We roll a six-sided die ten times. What is the probability that the total of all ten rolls is divisible by 6?

Hint.

Roll $9$ times and let $x$ be the total.

For exactly one number $n\in\{1,2,3,4,5,6\}$ we will have $6 \mid (x+n)$ (i.e. $x+n$ is divisible by $6$).

After rolling the die once, there is equal probability for each result modulo 6. Adding any unrelated integer to it will preserve the equidistribution. So you can even roll a 20-sided die afterwards and add its outcome: the total sum will still have a probability of 1/6 to be divisible by 6.

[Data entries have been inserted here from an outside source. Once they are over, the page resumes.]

(** With the configuration present and no backup, the generator moves
    the one to the name of the other and writes the new module. *)
Lemma update_config_ts_first w e :
  Fs.lookup config_path (fs w) = Some e →
  Fs.lookup backup_path (fs w) = None →
  ∃ d' d'',
    Fs.rename config_path backup_path (fs w) = (Ok tt, d')
    ∧ Fs.write config_path config_content d' = (Ok tt, d'')
    ∧ update_config_ts w = (Ok tt, World d'' (out w ++ ["✓ Updated lib/config.ts"]))
    ∧ Fs.lookup backup_path d'' = Some e
    ∧ Fs.file_at config_path d'' = Some (writable config_content).
Proof.
  intros He Hb.
  assert (config_path ≠ []) as Hc by done.
  pose proof He as He'. rewrite lookup_in in He' by done.
  destruct (Fs.get_dir (Path.parent config_path) (fs w)) as [[fs0 ds0]|] eqn:Hget;
    [|done].
  cbn [mbind option_bind] in He'.
  pose proof Hb as Hb'. rewrite lookup_in in Hb' by done.
  change (Path.parent backup_path) with (Path.parent config_path) in Hb'.
  rewrite Hget in Hb'. cbn [mbind option_bind] in Hb'.
  pose proof (remove_at _ _ _ _ Hget) as Hget1.
  destruct (rename_at config_path backup_path (fs w) e He Hb Hc) as (d1 & Hren & Hput).
  { change (Path.parent backup_path) with (Path.parent config_path).
    by rewrite Hget1. }
  destruct (put_at backup_path e _ _ _ Hget1) as (d1' & Hput' & Hget2).
  rewrite Hput in Hput'. injection Hput' as <-.
  change (Path.parent backup_path) with (Path.parent config_path) in Hget2.
  assert (Path.name config_path ≠ Path.name backup_path) as Hne by done.
  assert (assoc (Path.name backup_path) fs0 = None
          ∧ assoc (Path.name backup_path) ds0 = None) as [Hbf Hbd].
  { destruct (assoc (Path.name backup_path) fs0); [done|].
    by destruct (assoc (Path.name backup_path) ds0). }
  set (X := match e with
            | inl f => Dir (assoc_set (Path.name backup_path) f
                              (assoc_del (Path.name config_path) fs0))
                           (assoc_del (Path.name config_path) ds0)
            | inr sub => Dir (assoc_del (Path.name config_path) fs0)
                             (assoc_set (Path.name backup_path) sub
                                (assoc_del (Path.name config_path) ds0))
            end) in *.
  destruct X as [fs2 ds2] eqn:EX.
  assert (assoc (Path.name config_path) fs2 = None
          ∧ assoc (Path.name config_path) ds2 = None
          ∧ match assoc (Path.name backup_path) fs2 with
            | Some f => Some (inl f)
            | None => inr <$> assoc (Path.name backup_path) ds2
            end = Some e) as (Hcf & Hcd & Hbe).
  { subst X. destruct e as [f|sub]; injection EX as <- <-.
    - by rewrite assoc_set_ne, assoc_set_eq, !assoc_del_eq.
    - rewrite assoc_set_ne, assoc_set_eq, !assoc_del_eq by done.
      by rewrite assoc_del_ne, Hbf. }
  destruct (write_new_at config_path config_content d1 fs2 ds2 Hc Hget2 Hcd Hcf)
    as (d2 & Hwrite & Hget3).
  exists d1, d2. split_and!; [done..| | |].
  - unfold update_config_ts, bind, path_exists. rewrite backup_path_eq.
    rewrite (proj2 (exists_true _ _)) by (by rewrite He).
    rewrite (proj2 (exists_false _ _)) by done. cbn [negb].
    unfold on_fs. cbn [fs out]. rewrite Hren. cbn [fs out]. by rewrite Hwrite.
  - rewrite lookup_in by done.
    change (Path.parent backup_path) with (Path.parent config_path).
    rewrite Hget3. cbn [mbind option_bind].
    by rewrite assoc_snoc_ne.
  - rewrite file_at_files_at by done. unfold files_at. rewrite Hget3.
    cbn [fmap option_fmap option_map mbind option_bind].
    by apply assoc_snoc_new.
Qed.

(** With a backup in place the generator does nothing. *)
Lemma update_config_ts_saved w :
  is_Some (Fs.lookup backup_path (fs w)) → update_config_ts w = (Ok tt, w).
Proof.
  intros Hb. unfold update_config_ts, bind, path_exists. rewrite backup_path_eq.
  destruct (Fs.exists_ config_path (fs w)); [|done].
  by rewrite (proj2 (exists_true _ _)).
Qed.

(** Without a configuration it does nothing either. *)
Lemma update_config_ts_absent w :
  Fs.lookup config_path (fs w) = None → update_config_ts w = (Ok tt, w).
Proof.
  intros Hc. unfold update_config_ts, bind, path_exists.
  by rewrite (proj2 (exists_false _ _)).
Qed.

(** *** Commands that leave a path alone *)

Lemma keeps_ret {A} p (a : A) : keeps p (ret a).
Proof. done. Qed.

Lemma keeps_print p line : keeps p (print line).
Proof. done. Qed.

Lemma keeps_path_exists p q : keeps p (path_exists q).
Proof. done. Qed.

Lemma keeps_bind {A B} p (c : M A) (k : A → M B) :
  keeps p c → (∀ a, keeps p (k a)) → keeps p (bind c k).
Proof.
  intros Hc Hk w. unfold bind. specialize (Hc w).
  destruct (c w) as [[a|msg] w']; cbn [snd] in *; [|done].
  by rewrite Hk.
Qed.

Lemma keeps_write p q s : ¬ q `prefix_of` p → keeps p (on_fs (Fs.write q s)).
Proof.
  intros Hq w. unfold on_fs. pose proof (write_frame q s (fs w) p Hq) as H.
  by destruct (Fs.write q s (fs w)).
Qed.

Lemma keeps_rename p src dst :
  dst ≠ [] → ¬ src `prefix_of` p → ¬ dst `prefix_of` p →
  keeps p (on_fs (Fs.rename src dst)).
Proof.
  intros Hdst H1 H2 w. unfold on_fs.
  pose proof (rename_frame src dst (fs w) p Hdst H1 H2) as H.
  by destruct (Fs.rename src dst (fs w)).
Qed.

Lemma keeps_create_env_template p :
  ¬ [".env.template"] `prefix_of` p → keeps p create_env_template.
Proof.
  intros H. apply keeps_bind; [by apply keeps_write|]. intros _. apply keeps_print.
Qed.

Lemma keeps_create_setup_script p :
  ¬ ["setup-project.sh"] `prefix_of` p → keeps p create_setup_script.
Proof.
  intros H. apply keeps_bind; [by apply keeps_write|]. intros _. apply keeps_print.
Qed.

Lemma keeps_update_config_ts p :
  ¬ config_path `prefix_of` p → ¬ backup_path `prefix_of` p →
  keeps p update_config_ts.
Proof.
  intros H1 H2. unfold update_config_ts. rewrite backup_path_eq.
  apply keeps_bind; [apply keeps_path_exists|]. intros [|]; [|apply keeps_ret].
  apply keeps_bind; [apply keeps_path_exists|]. intros [|]; [apply keeps_ret|].
  cbn [negb]. apply keeps_bind; [by apply keeps_rename|]. intros _.
  apply keeps_bind; [by apply keeps_write|]. intros _. apply keeps_print.
Qed.

Lemma keeps_keeps_file {A} p f (c : M A) : keeps p c → keeps_file p f c.
Proof. intros H w Hf. by rewrite H. Qed.

Lemma keeps_file_bind {A B} p f (c : M A) (k : A → M B) :
  keeps_file p f c → (∀ a, keeps_file p f (k a)) → keeps_file p f (bind c k).
Proof.
  intros Hc Hk w Hf. unfold bind. specialize (Hc w Hf).
  destruct (c w) as [[a|msg] w']; cbn [snd] in *; [|done].
  by apply Hk.
Qed.

(** Once its backup is a file, the configuration generator leaves it. *)
Lemma keeps_file_backup f : keeps_file backup_path f update_config_ts.
Proof.
  intros w Hf. rewrite update_config_ts_saved; [done|].
  unfold Fs.file_at in Hf. by destruct (Fs.lookup backup_path (fs w)).
Qed.

(** The walk leaves a file that lies under a pruned directory or that
    the loop body hands back as it was. *)
Lemma keeps_file_process_files p f :
  under_pruned p = true ∨ v_file (visit_path p f) = f →
  keeps_file p f process_files.
Proof.
  intros H w Hf. unfold process_files. cbn [snd fs].
  rewrite file_at_walk, Hf. cbn [fmap option_fmap option_map app].
  destruct H as [->| ->]; [done|]. by destruct (under_pruned p).
Qed.

(** A whole run leaves a file that is none of the generated ones, that
    the configuration generator leaves, and that the walk leaves. *)
Lemma keeps_file_main p f :
  ¬ [".env.template"] `prefix_of` p → ¬ ["setup-project.sh"] `prefix_of` p →
  keeps_file p f update_config_ts →
  under_pruned p = true ∨ v_file (visit_path p f) = f →
  keeps_file p f main.
Proof.
  intros Henv Hsh Hcfg Hwalk. unfold main.
  repeat first
    [ exact Hcfg
    | by apply keeps_file_process_files
    | by apply keeps_keeps_file, keeps_create_env_template
    | by apply keeps_keeps_file, keeps_create_setup_script
    | apply keeps_keeps_file, keeps_print
    | apply keeps_keeps_file, keeps_ret
    | apply keeps_file_bind; [|intros ?] ].
Qed.

(** A write at the root of the tree leaves the sub-directories. *)
Lemma write_root_lookup n s d p a b :
  p = a :: b :: drop 2 p →
  Fs.lookup p (Fs.write [n] s d).2 = Fs.lookup p d.
Proof.
  intros Hp. destruct d as [fs0 ds0].
  assert (∃ fs1, (Fs.write [n] s (Dir fs0 ds0)).2 = Dir fs1 ds0) as [fs1 ->].
  { unfold Fs.write. cbn [Path.parent removelast Fs.get_dir Fs.set_dir].
    destruct (assoc _ ds0); [by eexists|].
    destruct (assoc _ fs0) as [f|]; [|by eexists].
    destruct (wfail f) as [[? ?]|]; by eexists. }
  rewrite !lookup_in by (by rewrite Hp). rewrite Hp.
  change (Path.parent (a :: b :: drop 2 p)) with (a :: Path.parent (b :: drop 2 p)).
  done.
Qed.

If you want something a little more formal and solid than drhab's clever and brilliant answer:

Let $P(k,n)$ be the probability of rolling a total with remainder $k$ when divided by $6, (k = 0...5)$ with $n$ die.

$P(k, 1)$ = Probability of rolling a $k$ if $k \ne 0$ or a $6$ if $k = 6$; $P(k, 1) = \frac 1 6$.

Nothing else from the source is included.